Aleksander zapalał nowego papierosa i nie miał wątpliwości, że większość z rzeczy doczesnych, które go dotyczyły, przeżywał wspólnie z Maksem, starszym bratem, człowiekiem, który te rzeczy wspólnie przeżył sam. Był Maks doświadczany – ale doświadczeniem indywidualnym. Oleś przejmował po nim – bez dobrodziejstwa inwentarza – wyłącznie efekt doświadczeń. Otrzymywał kalkę. W Warszawie, nad Wisłą, na Rybakach, na Solcu, on sam właściwie nie rysował, przyglądał się, jak to robi starszy brat. Ale nie podpatrywał warsztatu. Oczy łzawiły mu od emocji: oto dostępuje wtajemniczenia, uczestniczy w ceremonii towarzyszącej powstawania dzieła. Dzieło to coś, co nie musi, ale może szczęśliwie zaistnieć – niezależnie od domu, od dziwnego ojca, służbisty carskiego, potwora domowego, a przy tym melomana.

 

 

Potwór ten bowiem – intendent Szpitala Ujazdowskiego, potrafił wyciągać malutkiego Maksa z łóżka, gdy trzeba było przed północą skompletować kwintet  podczas jednego z licznych przyjęć muzykujących. Rodzina Gierymskich mieszkała na terenach szpitala, należących do Koszar Mirowskich. Ulica, przy której się urodzili, to Zatyłek. Wystarczy, żeby stracić nawet wrodzoną pewność siebie.
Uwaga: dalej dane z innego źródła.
(** [v * b] for a boolean [b]. *)
Definition times_mask (v : num) (b : bool) : num :=
  match v with
  | Finite q => Finite (q * bool_to_Qc b)
  | Infinite negative => if b then Infinite negative else NaN
  | NaN => NaN
  end.

(** [prob *= mask] for a boolean mask. *)
Definition imul_mask (prob : list num) (mask : list bool) : result (list num) :=
  inplace times_mask prob mask.

Section Models.

Variable normal_pdf : Qc → Qc → Qc → Qc → Qc → Qc.
Variable skew_normal_pdf : Qc → Qc → Qc → Qc → Qc → Qc → Qc.
Variable kernel_2d : Qc → Qc → Qc → Qc → Qc → Qc → Qc → Qc.
Variable skew_kernel_2d : Qc → Qc → Qc → Qc → Qc → Qc → Qc → Qc → Qc → Qc.

Definition gaussian_chi_p_chi_eff (dataset : gmap string array)
    (mu_chi_eff sigma_chi_eff mu_chi_p sigma_chi_p rho : Qc)
    : result (list num) :=
  if decide (rho = 0) then
    prob ← gaussian_chi_eff normal_pdf dataset mu_chi_eff sigma_chi_eff;
    other ← gaussian_chi_p normal_pdf dataset mu_chi_p sigma_chi_p;
    prob ← inplace Qcmult prob other;
    Ok (Finite <$> (prob : array))
  else
    chi_eff ← getitem dataset "chi_eff";
    chi_p ← getitem dataset "chi_p";
    prob ← unnormalized_2d_gaussian kernel_2d chi_eff chi_p
              mu_chi_eff mu_chi_p sigma_chi_eff sigma_chi_p rho;
    normalization ← _normalization kernel_2d
                      mu_chi_eff sigma_chi_eff mu_chi_p sigma_chi_p rho;
    let prob := (λ p, divide p normalization) <$> (prob : array) in
    chi_eff ← getitem dataset "chi_eff";
    prob ← imul_mask prob (chi_eff_mask chi_eff);
    chi_p1 ← getitem dataset "chi_p";
    chi_p2 ← getitem dataset "chi_p";
    mask ← chi_p_mask chi_p1 chi_p2;
    imul_mask prob mask.

Definition gaussian_chi_p_chi_eff_skew (dataset : gmap string array)
    (mu_chi_eff sigma_chi_eff mu_chi_p sigma_chi_p skew_chi_eff skew_chi_p
     rho : Qc) : result (list num) :=
  if decide (rho = 0) then
    prob ← skew_gaussian_chi_eff skew_normal_pdf dataset
             mu_chi_eff sigma_chi_eff skew_chi_eff;
    other ← skew_gaussian_chi_p skew_normal_pdf dataset
              mu_chi_p sigma_chi_p skew_chi_p;
    prob ← inplace Qcmult prob other;
    Ok (Finite <$> (prob : array))
  else
    chi_eff ← getitem dataset "chi_eff";
    chi_p ← getitem dataset "chi_p";
    prob ← unnormalized_2d_skew_gaussian skew_kernel_2d chi_eff chi_p
              mu_chi_eff mu_chi_p sigma_chi_eff sigma_chi_p
              skew_chi_eff skew_chi_p rho;
    normalization ← _normalization_skew skew_kernel_2d
                      mu_chi_eff sigma_chi_eff mu_chi_p sigma_chi_p
                      skew_chi_eff skew_chi_p rho;
    let prob := (λ p, divide p normalization) <$> (prob : array) in
    chi_eff ← getitem dataset "chi_eff";
    prob ← imul_mask prob (chi_eff_mask chi_eff);
    chi_p1 ← getitem dataset "chi_p";
    chi_p2 ← getitem dataset "chi_p";
    mask ← chi_p_mask chi_p1 chi_p2;
    imul_mask prob mask.

End Models.

End Nonfinite.
(** * Inputs used in the examples *)

(** The scenario of two perfectly aligned spins. *)
Definition aligned_dataset : gmap string array :=
  {[ "cos_tilt_1" := [1]; "cos_tilt_2" := [1] ]}.

(** Two magnitudes, two tilts and a pair of effective spins for two samples:
    the first inside the support of the effective spins, the second outside. *)
Definition two_samples : gmap string array :=
  {[ "a_1" := [qc 1 2; qc 1 4];
     "a_2" := [qc 3 10; qc 1 5];
     "cos_tilt_1" := [1; qc (-1) 2];
     "cos_tilt_2" := [qc 1 2; 0];
     "chi_eff" := [-1; qc 3 2];
     "chi_p" := [1; qc 1 2] ]}.

(** Stand-ins for the densities of [gwpopulation.utils] in the examples. *)
Definition flat_beta (x alpha beta scale : Qc) : Qc := 1 / scale.
Definition flat_normal (x mu sigma high low : Qc) : Qc := 1 / (high - low).
Definition flat_skew_normal (x mu sigma alpha high low : Qc) : Qc :=
  1 / (high - low).
Definition bump_kernel (x y mu_x mu_y sigma_x sigma_y rho : Qc) : Qc :=
  1 + (x - mu_x) * (x - mu_x) + rho * rho * (y - mu_y) * (y - mu_y).
Definition bump_skew_kernel
    (x y mu_x mu_y sigma_x sigma_y skew_x skew_y rho : Qc) : Qc :=
  1 + (x - mu_x) * (x - mu_x) + rho * rho * (y - mu_y) * (y - mu_y).

(** A heap holding the effective spins of [two_samples] and a dataset that
    refers to them. *)
Definition example_heap : Store.heap :=
  {[ 1%positive := [-1; qc 3 2]; 2%positive := [1; qc 1 2] ]}.

Definition example_dataset : gmap string Store.loc :=
  {[ "chi_eff" := 1%positive; "chi_p" := 2%positive ]}.



(** * Pointwise values and the documented formulas *)

(** The value [independent_spin_orientation_gaussian_isotropic] computes for
    one pair of cosine tilts. *)
Definition tilt_mixture (normal_pdf : Qc → Qc → Qc → Qc → Qc → Qc)
    (xi_spin sigma_1 sigma_2 z1 z2 : Qc) : Qc :=
  (1 - xi_spin) / qc 4 1
  + xi_spin * truncnorm_at normal_pdf z1 1 sigma_1 1 (-1)
            * truncnorm_at normal_pdf z2 1 sigma_2 1 (-1).

(** The density as the docstrings of the two orientation models and the
    specification write it: the isotropic term carries [(1 - xi)^2 / 4]. *)
Definition documented_tilt_mixture (normal_pdf : Qc → Qc → Qc → Qc → Qc → Qc)
    (xi_spin sigma_1 sigma_2 z1 z2 : Qc) : Qc :=
  (1 - xi_spin) * (1 - xi_spin) / qc 4 1
  + xi_spin * (truncnorm_at normal_pdf z1 1 sigma_1 1 (-1)
               * truncnorm_at normal_pdf z2 1 sigma_2 1 (-1)).

(** The trapezoidal rule for [f] on the points [grid], in the words of the
    specification: over each pair of neighbouring points, the width of the
    interval times the mean of the two values. *)
Fixpoint trapezoid_rule (f : Qc → Qc) (grid : array) : Qc :=
  match grid with
  | a :: (b :: _) as rest =>
      (b - a) * (f b + f a) / qc 2 1 + trapezoid_rule f rest
  | _ => 0
  end.

(** The 500 equally spaced points of [[-1, 1]] and the 250 of [[0, 1]]. *)
Definition chi_eff_points : array :=
  (λ i, -1 + Qc_of_nat i * qc 2 499) <$> seq 0 500.

Definition chi_p_points : array :=
  (λ i, Qc_of_nat i * qc 1 249) <$> seq 0 250.

(** Nested quadrature of a kernel on the mesh of the two grids: over
    [chi_eff] first, then over [chi_p]. *)
Definition grid_quadrature (kernel : Qc → Qc → Qc) : Qc :=
  trapezoid_rule
    (λ chi_p, trapezoid_rule (λ chi_eff, kernel chi_eff chi_p) chi_eff_points)
    chi_p_points.

(** The value the general path computes for one sample: the kernel over the
    normalising constant, times the two masks. *)
Definition masked_density (kernel : Qc → Qc → Qc)
    (normalization x y : Qc) : Qc :=
  kernel x y / normalization
  * bool_to_Qc (bool_decide (Qcabs x ≤ 1))
  * bool_to_Qc (bool_decide (y ≤ 1) && bool_decide (0 ≤ y)).

(** The value the general path computes for one sample when the division
    keeps its non-finite outcomes. *)
Definition masked_quotient (kernel : Qc → Qc → Qc)
    (normalization x y : Qc) : Nonfinite.num :=
  Nonfinite.times_mask
    (Nonfinite.times_mask
       (Nonfinite.divide (kernel x y) normalization)
       (bool_decide (Qcabs x ≤ 1)))
    (bool_decide (y ≤ 1) && bool_decide (0 ≤ y)).

(** * Calls of the exposed density functions *)

(** A density function together with the hyperparameters of one call. *)
Inductive model : Type :=
| Iid_spin (xi_spin sigma_spin amax alpha_chi beta_chi : Qc)
| Iid_spin_magnitude_beta (amax alpha_chi beta_chi : Qc)
| Independent_spin_magnitude_beta
    (alpha_chi_1 alpha_chi_2 beta_chi_1 beta_chi_2 amax_1 amax_2 : Qc)
| Iid_spin_orientation_gaussian_isotropic (xi_spin sigma_spin : Qc)
| Independent_spin_orientation_gaussian_isotropic (xi_spin sigma_1 sigma_2 : Qc)
| Gaussian_chi_eff (mu_chi_eff sigma_chi_eff : Qc)
| Gaussian_chi_p (mu_chi_p sigma_chi_p : Qc)
| Gaussian_chi_p_chi_eff
    (mu_chi_eff sigma_chi_eff mu_chi_p sigma_chi_p rho : Qc)
| Skew_gaussian_chi_eff (mu_chi_eff sigma_chi_eff skew_chi_eff : Qc)
| Skew_gaussian_chi_p (mu_chi_p sigma_chi_p skew_chi_p : Qc)
| Gaussian_chi_p_chi_eff_skew
    (mu_chi_eff sigma_chi_eff mu_chi_p sigma_chi_p skew_chi_eff skew_chi_p
     rho : Qc).

Section Calls.

Variable beta_pdf : Qc → Qc → Qc → Qc → Qc.
Variable normal_pdf : Qc → Qc → Qc → Qc → Qc → Qc.
Variable skew_normal_pdf : Qc → Qc → Qc → Qc → Qc → Qc → Qc.
Variable kernel_2d : Qc → Qc → Qc → Qc → Qc → Qc → Qc → Qc.
Variable skew_kernel_2d : Qc → Qc → Qc → Qc → Qc → Qc → Qc → Qc → Qc → Qc.

(** The call as a function of the values of the dataset. *)
Definition eval (m : model) (dataset : gmap string array) : result array :=
  match m with
  | Iid_spin xi_spin sigma_spin amax alpha_chi beta_chi =>
      iid_spin beta_pdf normal_pdf dataset
        xi_spin sigma_spin amax alpha_chi beta_chi
  | Iid_spin_magnitude_beta amax alpha_chi beta_chi =>
      iid_spin_magnitude_beta beta_pdf dataset amax alpha_chi beta_chi
  | Independent_spin_magnitude_beta a1 a2 b1 b2 m1 m2 =>
      independent_spin_magnitude_beta beta_pdf dataset a1 a2 b1 b2 m1 m2
  | Iid_spin_orientation_gaussian_isotropic xi_spin sigma_spin =>
      iid_spin_orientation_gaussian_isotropic normal_pdf dataset
        xi_spin sigma_spin
  | Independent_spin_orientation_gaussian_isotropic xi_spin sigma_1 sigma_2 =>
      independent_spin_orientation_gaussian_isotropic normal_pdf dataset
        xi_spin sigma_1 sigma_2
  | Gaussian_chi_eff mu sigma => gaussian_chi_eff normal_pdf dataset mu sigma
  | Gaussian_chi_p mu sigma => gaussian_chi_p normal_pdf dataset mu sigma
  | Gaussian_chi_p_chi_eff mu_e sigma_e mu_p sigma_p rho =>
      gaussian_chi_p_chi_eff normal_pdf kernel_2d dataset
        mu_e sigma_e mu_p sigma_p rho
  | Skew_gaussian_chi_eff mu sigma skew =>
      skew_gaussian_chi_eff skew_normal_pdf dataset mu sigma skew
  | Skew_gaussian_chi_p mu sigma skew =>
      skew_gaussian_chi_p skew_normal_pdf dataset mu sigma skew
  | Gaussian_chi_p_chi_eff_skew mu_e sigma_e mu_p sigma_p skew_e skew_p rho =>
      gaussian_chi_p_chi_eff_skew skew_normal_pdf skew_kernel_2d dataset
        mu_e sigma_e mu_p sigma_p skew_e skew_p rho
  end.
Właśnie, wyciągnąć z łóżka Maksymiliana, nie Aleksandra. Maks grał, uczono go gry. Maks miał być inżynierem. Pojechał studiować w nowo otwartym Instytucie Politechnicznym w Puławach. Nie tak dawno, bo po klęsce postania listopadowego, władza imperatorska skonfiskowała miasta i zmieniła jego nazwę na  Nowa Aleksandria. Ćwierć wieku później Maks, syn umundurowanego urzędnika wojskowego w służbie zaborcy, przeszedł bez wahań z Instytutu do nowego powstania, dwa miesiące po rozpoczęciu semestru; większość kolegów studentów pod płaszczykiem dodatkowych zajęć, ćwiczeń fizycznych doskonalących mdłe ciało, przygotowywała się do czynu zbrojnego. Tylko czekali na znak. Maks w powstaniu styczniowym. A on, młodszy brat, zawsze był na coś za mały, był Olesiem, nigdy nie uczestnikiem, zawsze postacią drugiego planu, przysłoniętą „dymem pożarów”, zawsze, zawsze w cieple domowych kobierców.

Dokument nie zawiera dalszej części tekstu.